I kept in touch with my nurse corps friends for a while, but life goes on, and who wanted to talk about Vietnam anyway. It wasn’t until November 11, 1993, when I went to Washington, D.C., for the dedication of the Vietnam Women’s Memorial, and marched with Barb and Patti and heard men in wheelchairs shouting, “Welcome home, sister!” that I began to cry. In the sound of their voices and the warmth of their embraces, the fear that they would somehow resent our efforts to save their lives despite their disfiguring wounds was laid to rest.

In the reflection of the names of the dead on the Wall were the faces of the living. At last I was able to welcome home some of the brothers and sisters who shared the sorrow of combat with me. And I could, at last, touch the names of those who did not come home.

I searched for a few remembered names: William R. Chapman, Freddie Teal, James Person, Dale Johnson, Sharon Lane. But I could not stop crying because I couldn’t remember the names of the others. There were so many to remember and I needed to remember them all.

As two helicopters flew overhead, the thumping of their blades against the air unleashed a flood of memories and faces:

“312, this is Medic One, ETA 10 minutes, four litters, two KIA…”

Radio static and the sound of automatic weapons.

Corpsmen carrying litters from the dust-off…GI limbs dangling…Young men strangling on their own blood.

Vital signs written on foreheads and bellies…Cries of despair as young men reach down to touch limbs that are no longer there…Eyes swollen shut or open and not seeing…The sound of air leaking from chest wounds…The warm sticky feeling of blood on my hands…The Cheyne-Stoke respirations of the dying.

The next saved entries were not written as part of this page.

Lemma WriteRPM_in_place `{Hashes} `{Runtime} f w (r : source) pos :
  files w = <[name := []]> m0 -> stands_at pos r -> (headers_of f).1 = Ok tt ->
  if decide (length (headers_of f).2 <= pos)%nat
  then forall fuel, exists wr' r',
    WriteRPM (S fuel) f (NewFileWriterWithOffset (mkOsFile name w), r) = (Ok tt, (wr', r')) /\ holds (headers_of f).2 wr'
  else forall fuel, (WriteRPM fuel f (NewFileWriterWithOffset (mkOsFile name w), r)).1 = Diverge.
Proof.
  intros Hw Hr Hok.
  assert (exists w1, with_serializer (write_headers f) (NewFileWriterWithOffset (mkOsFile name w), r) = (Ok tt, (w1, r)) /\
    holds (headers_of f).2 w1) as (w1 & Hrun & Hwr).
  { pose proof (write_headers_run (H0:=OsFile_fallible m0 name) f (NewFileWriterWithOffset (mkOsFile name w)) r) as Hh.
    destruct Hh as (o & w1 & Hrun & (Hn & Ho & c & Hc) & _ & Hres); [split; [done|]; split; [done|by exists []]|].
    destruct Hres as [[-> Hs]|[_ Hbad]]; [|by apply reliable_not_faulty in Hbad]. rewrite Hok in Hrun. exists w1.
    split; [exact Hrun|]. split; [done|]. split; [done|]. simpl in Hs. rewrite Hc, Hw, !lookup_insert_eq in Hs. simpl in Hs.
    by rewrite Hc, Hs. }
  destruct (decide _) as [Hle|Hgt]; intros fuel; rewrite WriteRPM_split, Hrun.
  - destruct (io_Copy_nothing_left fuel 0 (headers_of f).2 pos w1 r Hwr Hr Hle) as (k & r' & Hc).
    exists w1, r'. split; [|done]. by rewrite (M_bind_ok _ _ _ _ _ Hc).
  - unfold mbind, M_bind. pose proof (io_Copy_onto_itself fuel 0 (headers_of f).2 pos w1 r Hwr Hr ltac:(lia)) as Hc.
    destruct (io_Copy fuel 0 (w1, r)) as [o s]. simpl in Hc. by subst o.
Qed.
End InPlace.

Section Client.
Context `{OS} `{!Reliable} `{KeyFormat} `{Hashes} `{Runtime} `{NetURL} {F B : Type} `{LawfulIOReader F} `{LawfulIOReader B}.
Context `{!FileReader F} `{!LawfulFile F}.

Abbreviation source := (IOReaderWithOffset (headerCapturingReader (SeekableReaderImpl F B) + SeekableReaderImpl F B)).

(** Signing and writing, when the reader stands behind the headers of the output. *)
Lemma SignRpmAndWriteToFile_in_place f f1 dest now key w (r : source) pos :
  SignRpm now key f = (Ok tt, f1) -> (headers_of f1).1 = Ok tt -> stands_at dest pos r ->
  if decide (length (headers_of f1).2 <= pos)%nat
  then forall fuel, exists w' r', SignRpmAndWriteToFile (S fuel) f dest true now key (w, r) = (Ok tt, (w', r')) /\
    files w' = <[dest := (headers_of f1).2]> (files w)
  else forall fuel, (SignRpmAndWriteToFile fuel f dest true now key (w, r)).1 = Diverge.
Proof.
  intros Hsign Hok Hr. unfold SignRpmAndWriteToFile.
  destruct (CreateDestinationFile_cases dest true w) as (o & w1 & -> & [(-> & Hw1 & _)|(_ & _ & [Hbad|[[=] _]])]);
    [|by apply reliable_not_faulty in Hbad].
  unfold SignRpmAndWrite. rewrite Hsign. pose proof (WriteRPM_in_place (files w) dest f1 w1 r pos Hw1 Hr Hok) as Hwrite.
  destruct (decide _); intros fuel; specialize (Hwrite fuel); cbv zeta.
  - destruct Hwrite as (wr' & r' & -> & _ & _ & Hf). unfold os_Close. rewrite syscall_ok. by do 2 eexists.
  - by destruct (WriteRPM _ _ _) as [o [wr' r']]; simpl in Hwrite; subst o.
Qed.
End Client.

(** C20. Signing a package in place, with [-f] and the input as output, loses the payload,
    or never ends. It is the request of C1, with calls on files that do not fail: but
    creating the output truncates the input, of which only the headers have been read.
    If the new headers are not longer than the old ones, the client exits with status
    0 and announces success, and the file consists of the signed headers alone. If they
    are longer, the payload is read from the headers just written, and what is read is
    appended again: the client runs for ever, until a write fails. *)
Theorem main_in_place_loses_payload `{OS} `{!Reliable} `{KeyFormat} `{Hashes} `{Runtime} `{NetURL} {F B : Type}
    `{LawfulIOReader F} `{LawfulIOReader B} `{!FileReader F} `{!LawfulFile F} http_Get {Body} `{LawfulReader Body} Do
    range env_token AppVersion GitRef now args o c f payload key tag other data d' :
  let main fuel := main (F:=F) (B:=B) (Body:=Body) http_Get Do range env_token AppVersion GitRef fuel now in
  parse_command_line args = Ok (Some o) -> signs_alone o -> is_url (rpmFilePath o) = false ->
  files (c_world c) !! rpmFilePath o = Some (file_bytes f ++ payload) ->
  file_valid f -> reserved_binary (SignatureHeader f) ->
  (LoadPrivateKeyFromFile (privateKeyFilename o) (default [] (privateKeyPassphrase o)) (c_world c)).1 = Ok key ->
  signature_tags key = Some (tag, other) ->
  SignDigest now key (header_bytes (MainHeader f)) = (Ok data, d') ->
  signable (SignatureHeader f) tag data ->
  destinationFileName o = rpmFilePath o -> overwriteDestinationFile o = true -> verbose_enough c ->
  exists f1, signed_copy f f1 tag other data /\
    if decide (length (file_bytes f1) <= length (file_bytes f))%nat
    then forall fuel, exists c1, main (S fuel) args c = (Ok tt, c1) /\
      files (c_world c1) = <[rpmFilePath o := file_bytes f1]> (files (c_world c)) /\
      exists greeting, output (c_log c1) = output (c_log c) ++ greeting ++ announcement o
    else forall fuel, (main fuel args c).1 = Diverge.
Proof.
  intros main Hp Ho Hu Hfile Hf Hrb Hkey Htags Hsign Hok Hdest Hover Hlog.
  set (content := file_bytes f ++ payload) in *.
  pose proof (parsed_reads (F:=F) (B:=B) o content) as Hreads.
  destruct (ParseRPM_run f payload (source_of (F:=F) (B:=B) o content) Hf (source_of_valid _ _) eq_refl (source_of_rest _ _))
    as (f' & rd & Hparse & _ & Hrest & Hl & _ & _ & Hs & Hm & _).
  destruct (sign_parsed f tag other data now key d' f' Hf Hrb Htags Hsign Hok) as (f1 & Hsigned & Hcopy); [by split|].
  exists f1. split; [done|]. rewrite Hparse in Hreads. cbn [snd] in Hreads.
  assert (stands_at (rpmFilePath o) (length (file_bytes f)) rd) as Hat.
  { destruct Hreads as (fl & Hfl & Hn & Hc & Hpos). exists fl. split; [done|]. split; [done|].
    pose proof (file_behind_pending rd fl Hfl) as Hpend. rewrite file_pending, Hc in Hpend.
    change (pending rd) with (rest rd) in Hpend. rewrite Hrest in Hpend. apply (f_equal length) in Hpend.
    unfold content in *. rewrite length_drop, length_app in Hpend. rewrite length_app in Hpos. lia. }
  pose proof (headers_of_valid _ (sc_valid _ _ _ _ _ Hcopy)) as Hheaders.
  assert (forall w, files w = files (c_world c) ->
    if decide (length (file_bytes f1) <= length (file_bytes f))%nat
    then forall fuel, exists w' r', SignRpmAndWriteToFile (S fuel) f' (rpmFilePath o) true now key (w, rd) = (Ok tt, (w', r')) /\
      files w' = <[rpmFilePath o := file_bytes f1]> (files (c_world c))
    else forall fuel, (SignRpmAndWriteToFile fuel f' (rpmFilePath o) true now key (w, rd)).1 = Diverge) as Hstep.
  { intros w Hw. rewrite <- Hw. pose proof (SignRpmAndWriteToFile_in_place f' f1 (rpmFilePath o) now key w rd
      (length (file_bytes f)) Hsigned) as Hs1.
    rewrite Hheaders in Hs1. by apply Hs1. }
  assert (forall fuel, exists w, files w = files (c_world c) /\
    concludes o (started o c) (main fuel args c)
      (let '(res, (w, _)) := SignRpmAndWriteToFile fuel f' (rpmFilePath o) true now key (w, rd) in (res, w))) as Hrun.
  { intros fuel. unfold main. rewrite (main_run http_Get Do range env_token AppVersion GitRef fuel now _ _ _ Hp).
    pose proof (run_alone http_Get Do range env_token fuel now o (started o c) content key Ho Hu Hfile Hkey
      (started_verbose o c Hlog)) as Hrun.
    rewrite Hparse, Hdest, Hover in Hrun. destruct Hrun as (w & Hw & _ & Hc). by exists w. }
  destruct (decide _); intros fuel.
  - destruct (Hrun (S fuel)) as (w & Hw & [Hokk _ Hworld _ Hout]). destruct (Hstep w Hw fuel) as (w' & r' & Hr & Hfiles).
    rewrite Hr in Hokk, Hworld. destruct (main (S fuel) args c) as [r c1]. cbn [fst snd] in *.
    exists c1. split; [f_equal; by apply Hokk|]. split; [by rewrite Hworld|].
    destruct (Hout (proj2 Hokk eq_refl)) as [greeting Hg]. exists greeting. rewrite Hg. unfold started. simpl.
    by destruct (debugLogging o).
  - destruct (Hrun fuel) as (w & Hw & [_ Hdiv _ _ _]). apply Hdiv. specialize (Hstep w Hw fuel).
    by destruct (SignRpmAndWriteToFile _ _ _ _ _ _ _) as [res [w' r']].
Qed.

(** ** A witness *)

Section Witness.
#[local] Existing Instance reliable_os.
#[local] Existing Instance checksums.
#[local] Existing Instance doubling.
#[local] Existing Instance checksum_pgp.
#[local] Existing Instance sample_keyformat.
#[local] Existing Instance sample_neturl.
#[local] Existing Instance sample_read.
#[local] Existing Instance sample_read_lawful.
#[local] Existing Instance sample_file_reader.
#[local] Existing Instance sample_file_lawful.

Definition in_place_args : list string := ["-s"; "-f"; "--priv-key"; "my.key"; "-o"; "in.rpm"; "in.rpm"].

Lemma parse_in_place_args : parse_command_line in_place_args = Ok (Some (options_of in_place_args)).
Proof. vm_compute. reflexivity. Qed.

Lemma in_place_args_alone : signs_alone (options_of in_place_args).
Proof. split; [|split; [reflexivity|discriminate]]. split; [reflexivity|]. split; [reflexivity|]. split; [by split|discriminate]. Qed.

Definition in_place_main (fuel : nat) : list string -> M Client unit :=
  main (F:=DiskFile) (B:=DiskFile) (Body:=arrayReader) (fun _ => Err "offline") (fun _ _ => Err "offline")
    elements "" "" "" fuel 0.

(** The same home, where the package has been signed already. *)
Definition signed_home : Client :=
  mkClient (mkWorld {[ "in.rpm" := sample_signed_content; "my.key" := [1] ]} []) rootLogger (tagsById, signatureTagsByID).

(** The first signature does not fit: the client does not end. The second one does: the
    payload is gone. *)
Lemma main_in_place_loses_payload_witness :
  (forall fuel, (in_place_main fuel in_place_args sample_home).1 = Diverge) /\
  (in_place_main 1 in_place_args signed_home).1 = Ok tt /\
  files (c_world (in_place_main 1 in_place_args signed_home).2) !! "in.rpm" =
    Some (take (length sample_signed_content - length sample_payload) sample_signed_content).
Proof.
  assert (Reliable) as Hr by by intros i.
  split; [|split; vm_compute; reflexivity].
  assert ((in_place_main 1 in_place_args sample_home).1 = Diverge) as Hone by (vm_compute; reflexivity).
  destruct (main_in_place_loses_payload (F:=DiskFile) (B:=DiskFile) (Body:=arrayReader) (fun _ => Err "offline")
    (fun _ _ => Err "offline") elements "" "" "" 0 in_place_args (options_of in_place_args) sample_home sample_parsed_file
    sample_payload sample_rsa_key SigTagRSAHeader SigTagDSAHeader sample_signature_data sample_hash_after)
    as (f1 & _ & Hres).
  - exact parse_in_place_args.
  - exact in_place_args_alone.
  - vm_compute. reflexivity.
  - vm_compute. reflexivity.
  - exact sample_parsed_valid.
  - exact sample_reserved_binary.
  - vm_compute. reflexivity.
  - vm_compute. reflexivity.
  - vm_compute. reflexivity.
  - exact sample_signable.
  - vm_compute. reflexivity.
  - vm_compute. reflexivity.
  - done.
  - destruct (decide _); [|exact Hres]. destruct (Hres 0%nat) as (c1 & Hrun & _).
    assert (in_place_main 1 in_place_args sample_home = (Ok tt, c1)) as Hrun1 by exact Hrun.
    rewrite Hrun1 in Hone. discriminate Hone.
Defined.
End Witness.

And the faces and their words came flooding back:

“You sure smell good, ma’am.”

“I can’t feel my leg.”

“My Annie has brown eyes too.”

“I’m so cold.”

“I’m from Buffalo, you ma’am?”

“You’re sure I’m gonna be OK?”

“I guess this is my ticket home?”

“You won’t let me die, will you?”

“Are my buddies here?”

“Don’t leave me, OK? I won’t squeeze your hand too hard.”

“Make sure my wife gets this letter.”

I don’t know how long I cried. I just remember my brother, next to me with his arm around my shoulder. “Welcome home, sis,” he said.

If people could only have experienced what it felt like to be there caring for the brave young men who were wounded and dying in Vietnam, they wouldn’t have to keep asking me why I volunteered to go. To have the privilege of whispering words of comfort into the ears of the dying, the honor of being able to hold their cold hands and to gently wipe away their tears, was a gift I will cherish forever.

 

After Vietnam, Sylvia Lutz-Holland worked as an intensive care nurse, and then as a school nurse while raising her family. She is now a traveling nurse, working primarily on Native American reservations. She hopes to be assigned as a traveling nurse in Australia and New Zealand before retiring. For more about Sharon Lane, see Hostile Fire by Philip Bigler.